(** What a worker needs to run an op. *)
Definition on_gpu (op : RuntimeOp.t) : bool :=
  match map_engine (RuntimeOp.backend op) (RuntimeOp.task_type op) with Ok e => String.eqb e "vllm" | Err _ => false end.
Definition suits (profiles : dict string (dict string val)) (op : RuntimeOp.t) (w : string) : Prop :=
  profile_has_gpu profiles w = on_gpu op ∧
  (RuntimeOp.task_type op ∈ CAPABILITY_GATED_TASK_TYPES →
   RuntimeOp.task_type op ∈ advertised_task_types (profile_of profiles w)).

Lemma candidates_spec workers n op engine ws :
  map_engine (RuntimeOp.backend op) (RuntimeOp.task_type op) = Ok engine →
  candidates workers (halo_node n op engine) = Ok ws → ws = workers_of_kind (on_gpu op) workers.
Proof.
  intros He. unfold candidates, on_gpu. rewrite He. cbn [Node.engine halo_node].
  destruct (String.eqb_spec engine "vllm") as [->|Hne]; [by rewrite bool_decide_true; [intros [= <-]|]|].
  rewrite bool_decide_false by congruence. intros H.
  destruct (_ && _)%bool; [by injection H as <-|]. do 2 (case_bool_decide; [by injection H as <-|]). done.
Qed.

Lemma node_options_spec profiles names g workers n op engine ws : build_workers profiles names g = Ok workers →
  map_engine (RuntimeOp.backend op) (RuntimeOp.task_type op) = Ok engine →
  node_options workers (halo_node n op engine) = Ok ws →
  ws ≠ [] ∧ ∀ w, w ∈ ws → w ∈ names ∧ suits profiles op w.
Proof.
  intros Hb He H. unfold node_options in H. apply result_bind_ok in H as (tier & Ht & H).
  rewrite (candidates_spec _ _ _ _ _ He Ht) in H. clear tier Ht. cbn [Node.type halo_node] in H.
  assert (Hkind : ∀ w, w ∈ workers_of_kind (on_gpu op) workers → w ∈ names ∧ profile_has_gpu profiles w = on_gpu op).
  { intros w Hw. by eapply workers_of_kind_spec. }
  set (tier := if decide _ then _ else _) in H.
  assert (Htier : ∀ w, w ∈ tier → w ∈ names ∧ suits profiles op w).
  { intros w. unfold tier. case_decide as Hg.
    - intros (Hr & [Hn Hk]%Hkind)%list_elem_of_filter. split; [done|]. split; [done|]. intros _.
      unfold worker_runs in Hr. destruct (build_workers_spec _ _ _ _ Hb) as (_ & _ & Hget). rewrite Hget in Hr by done.
      by apply bool_decide_eq_true in Hr.
    - intros [Hn Hk]%Hkind. split; [done|]. split; [done|]. intros Hg'. done. }
  clearbody tier. destruct tier as [|x tier]; [done|]. assert (ws = sorted_by str_ltb id (x :: tier)) as -> by congruence. split.
  - intros E. apply (f_equal length) in E. by rewrite length_sorted_by in E.
  - intros w Hw%elem_of_sorted_by. by apply Htier.
Qed.

Lemma options_get graph workers options : build_node_worker_options graph workers = Ok options →
  ∀ n node, dget n (GraphSpec.nodes graph) = Some node →
  ∃ ws, node_options workers node = Ok ws ∧ dget n options = Some ws.
Proof.
  unfold build_node_worker_options. generalize (GraphSpec.nodes graph) as nodes. intros nodes. revert options.
  induction nodes as [|[k node0] nodes IH]; intros options H n node; simpl in *; [done|].
  apply result_bind_ok in H as (kv & Hkv & H). apply result_bind_ok in H as (kvs & Hkvs & [= <-]).
  apply result_bind_ok in Hkv as (ws & Hws & [= <-]). simpl. case_decide as E; [|by apply IH].
  intros [= <-]. by exists ws.
Qed.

________________________________________

The lines above starting at the one that contains "intros Hb He" and ending at the one that contains "clearbody tier. destruct" must be transcribed exactly, and no other lines may appear.

  intros Hb He H. unfold node_options in H. apply result_bind_ok in H as (tier & Ht & H).
  rewrite (candidates_spec _ _ _ _ _ He Ht) in H. clear tier Ht. cbn [Node.type halo_node] in H.
  assert (Hkind : ∀ w, w ∈ workers_of_kind (on_gpu op) workers → w ∈ names ∧ profile_has_gpu profiles w = on_gpu op).
  { intros w Hw. by eapply workers_of_kind_spec. }
  set (tier := if decide _ then _ else _) in H.
  assert (Htier : ∀ w, w ∈ tier → w ∈ names ∧ suits profiles op w).
  { intros w. unfold tier. case_decide as Hg.
    - intros (Hr & [Hn Hk]%Hkind)%list_elem_of_filter. split; [done|]. split; [done|]. intros _.
      unfold worker_runs in Hr. destruct (build_workers_spec _ _ _ _ Hb) as (_ & _ & Hget). rewrite Hget in Hr by done.
      by apply bool_decide_eq_true in Hr.
    - intros [Hn Hk]%Hkind. split; [done|]. split; [done|]. intros Hg'. done. }
  clearbody tier. destruct tier as [|x tier]; [done|]. assert (ws = sorted_by str_ltb id (x :: tier)) as -> by congruence. split.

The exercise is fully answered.